··· Extracted material

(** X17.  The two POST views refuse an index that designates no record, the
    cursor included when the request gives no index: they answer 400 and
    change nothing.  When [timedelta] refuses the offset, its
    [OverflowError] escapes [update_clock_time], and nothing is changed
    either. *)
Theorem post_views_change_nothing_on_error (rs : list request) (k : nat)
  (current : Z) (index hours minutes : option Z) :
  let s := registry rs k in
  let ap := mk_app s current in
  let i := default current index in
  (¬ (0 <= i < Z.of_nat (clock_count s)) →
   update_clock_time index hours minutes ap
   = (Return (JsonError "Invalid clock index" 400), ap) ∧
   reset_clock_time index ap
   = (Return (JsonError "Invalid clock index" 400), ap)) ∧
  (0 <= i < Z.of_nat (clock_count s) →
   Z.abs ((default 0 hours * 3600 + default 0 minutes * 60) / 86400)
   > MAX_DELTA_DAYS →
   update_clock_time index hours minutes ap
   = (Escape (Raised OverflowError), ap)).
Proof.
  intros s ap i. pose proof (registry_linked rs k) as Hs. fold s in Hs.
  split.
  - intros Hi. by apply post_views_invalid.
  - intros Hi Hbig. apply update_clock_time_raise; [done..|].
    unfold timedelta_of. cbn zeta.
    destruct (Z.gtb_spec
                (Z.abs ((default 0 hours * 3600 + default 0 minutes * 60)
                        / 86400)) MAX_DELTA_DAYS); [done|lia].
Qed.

······
··· Extracted material

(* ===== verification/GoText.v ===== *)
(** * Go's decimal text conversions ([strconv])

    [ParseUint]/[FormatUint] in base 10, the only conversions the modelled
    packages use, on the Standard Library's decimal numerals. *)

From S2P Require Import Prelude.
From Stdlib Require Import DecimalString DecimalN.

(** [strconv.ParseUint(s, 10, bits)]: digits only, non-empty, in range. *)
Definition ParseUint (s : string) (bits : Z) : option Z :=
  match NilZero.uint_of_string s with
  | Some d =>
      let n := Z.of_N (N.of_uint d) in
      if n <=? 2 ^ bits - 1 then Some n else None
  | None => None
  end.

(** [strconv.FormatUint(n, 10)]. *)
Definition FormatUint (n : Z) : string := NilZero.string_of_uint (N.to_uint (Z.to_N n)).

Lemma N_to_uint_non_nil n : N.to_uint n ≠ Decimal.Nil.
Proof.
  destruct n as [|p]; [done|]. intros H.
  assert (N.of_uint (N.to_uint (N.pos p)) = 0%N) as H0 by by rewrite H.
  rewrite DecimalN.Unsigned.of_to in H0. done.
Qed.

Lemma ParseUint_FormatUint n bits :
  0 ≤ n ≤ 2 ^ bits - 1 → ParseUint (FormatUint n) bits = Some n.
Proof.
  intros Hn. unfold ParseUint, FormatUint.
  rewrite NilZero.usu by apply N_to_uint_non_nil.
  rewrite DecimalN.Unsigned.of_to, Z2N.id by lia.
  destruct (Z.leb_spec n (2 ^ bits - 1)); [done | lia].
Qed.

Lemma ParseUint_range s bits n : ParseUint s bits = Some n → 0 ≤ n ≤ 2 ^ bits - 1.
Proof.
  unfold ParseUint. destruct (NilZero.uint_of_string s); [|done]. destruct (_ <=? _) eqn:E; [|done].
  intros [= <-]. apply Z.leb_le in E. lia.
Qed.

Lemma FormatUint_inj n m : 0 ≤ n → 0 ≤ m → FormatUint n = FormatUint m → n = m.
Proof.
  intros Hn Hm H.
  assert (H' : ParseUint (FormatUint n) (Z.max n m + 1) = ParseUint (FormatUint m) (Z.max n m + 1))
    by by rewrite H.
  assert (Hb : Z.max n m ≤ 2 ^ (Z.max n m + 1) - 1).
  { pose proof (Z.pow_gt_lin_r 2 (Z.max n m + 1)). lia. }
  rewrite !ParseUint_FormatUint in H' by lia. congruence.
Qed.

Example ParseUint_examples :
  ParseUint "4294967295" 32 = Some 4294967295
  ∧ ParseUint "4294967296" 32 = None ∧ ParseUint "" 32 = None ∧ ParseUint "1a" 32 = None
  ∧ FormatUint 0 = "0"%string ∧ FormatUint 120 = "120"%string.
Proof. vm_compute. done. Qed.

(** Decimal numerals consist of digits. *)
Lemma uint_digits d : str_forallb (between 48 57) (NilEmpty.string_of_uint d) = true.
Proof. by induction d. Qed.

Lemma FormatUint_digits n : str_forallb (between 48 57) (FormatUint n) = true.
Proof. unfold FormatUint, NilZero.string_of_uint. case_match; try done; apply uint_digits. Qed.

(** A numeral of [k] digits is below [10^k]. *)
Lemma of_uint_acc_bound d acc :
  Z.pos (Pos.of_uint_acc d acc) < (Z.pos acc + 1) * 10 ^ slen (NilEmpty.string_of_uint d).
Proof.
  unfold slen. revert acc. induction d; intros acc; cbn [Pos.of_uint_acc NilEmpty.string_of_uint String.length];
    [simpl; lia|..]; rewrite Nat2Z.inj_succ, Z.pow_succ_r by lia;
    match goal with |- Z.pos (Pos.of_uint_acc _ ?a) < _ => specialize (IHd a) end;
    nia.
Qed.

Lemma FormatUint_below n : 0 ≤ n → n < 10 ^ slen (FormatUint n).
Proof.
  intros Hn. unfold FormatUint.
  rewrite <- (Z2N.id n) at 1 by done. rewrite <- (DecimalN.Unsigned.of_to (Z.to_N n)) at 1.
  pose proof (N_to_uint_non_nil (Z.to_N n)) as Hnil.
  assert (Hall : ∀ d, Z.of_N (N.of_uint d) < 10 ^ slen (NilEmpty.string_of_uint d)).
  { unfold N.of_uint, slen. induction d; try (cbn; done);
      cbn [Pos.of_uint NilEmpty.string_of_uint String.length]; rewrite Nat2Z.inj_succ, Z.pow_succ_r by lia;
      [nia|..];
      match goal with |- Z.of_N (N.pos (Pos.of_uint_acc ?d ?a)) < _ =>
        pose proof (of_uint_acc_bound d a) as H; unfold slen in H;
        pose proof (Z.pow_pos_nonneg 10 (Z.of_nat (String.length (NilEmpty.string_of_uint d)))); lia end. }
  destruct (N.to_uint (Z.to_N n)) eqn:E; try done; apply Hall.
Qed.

······

Could you restate word for word the lines above from the one containing "Definition ParseUint (s" through the one containing "assert (Hb : Z.max", both included, and nothing else?

- _Result for this task_
Definition ParseUint (s : string) (bits : Z) : option Z :=
  match NilZero.uint_of_string s with
  | Some d =>
      let n := Z.of_N (N.of_uint d) in
      if n <=? 2 ^ bits - 1 then Some n else None
  | None => None
  end.

(** [strconv.FormatUint(n, 10)]. *)
Definition FormatUint (n : Z) : string := NilZero.string_of_uint (N.to_uint (Z.to_N n)).

Lemma N_to_uint_non_nil n : N.to_uint n ≠ Decimal.Nil.
Proof.
  destruct n as [|p]; [done|]. intros H.
  assert (N.of_uint (N.to_uint (N.pos p)) = 0%N) as H0 by by rewrite H.
  rewrite DecimalN.Unsigned.of_to in H0. done.
Qed.

Lemma ParseUint_FormatUint n bits :
  0 ≤ n ≤ 2 ^ bits - 1 → ParseUint (FormatUint n) bits = Some n.
Proof.
  intros Hn. unfold ParseUint, FormatUint.
  rewrite NilZero.usu by apply N_to_uint_non_nil.
  rewrite DecimalN.Unsigned.of_to, Z2N.id by lia.
  destruct (Z.leb_spec n (2 ^ bits - 1)); [done | lia].
Qed.

Lemma ParseUint_range s bits n : ParseUint s bits = Some n → 0 ≤ n ≤ 2 ^ bits - 1.
Proof.
  unfold ParseUint. destruct (NilZero.uint_of_string s); [|done]. destruct (_ <=? _) eqn:E; [|done].
  intros [= <-]. apply Z.leb_le in E. lia.
Qed.

Lemma FormatUint_inj n m : 0 ≤ n → 0 ≤ m → FormatUint n = FormatUint m → n = m.
Proof.
  intros Hn Hm H.
  assert (H' : ParseUint (FormatUint n) (Z.max n m + 1) = ParseUint (FormatUint m) (Z.max n m + 1))
    by by rewrite H.
  assert (Hb : Z.max n m ≤ 2 ^ (Z.max n m + 1) - 1).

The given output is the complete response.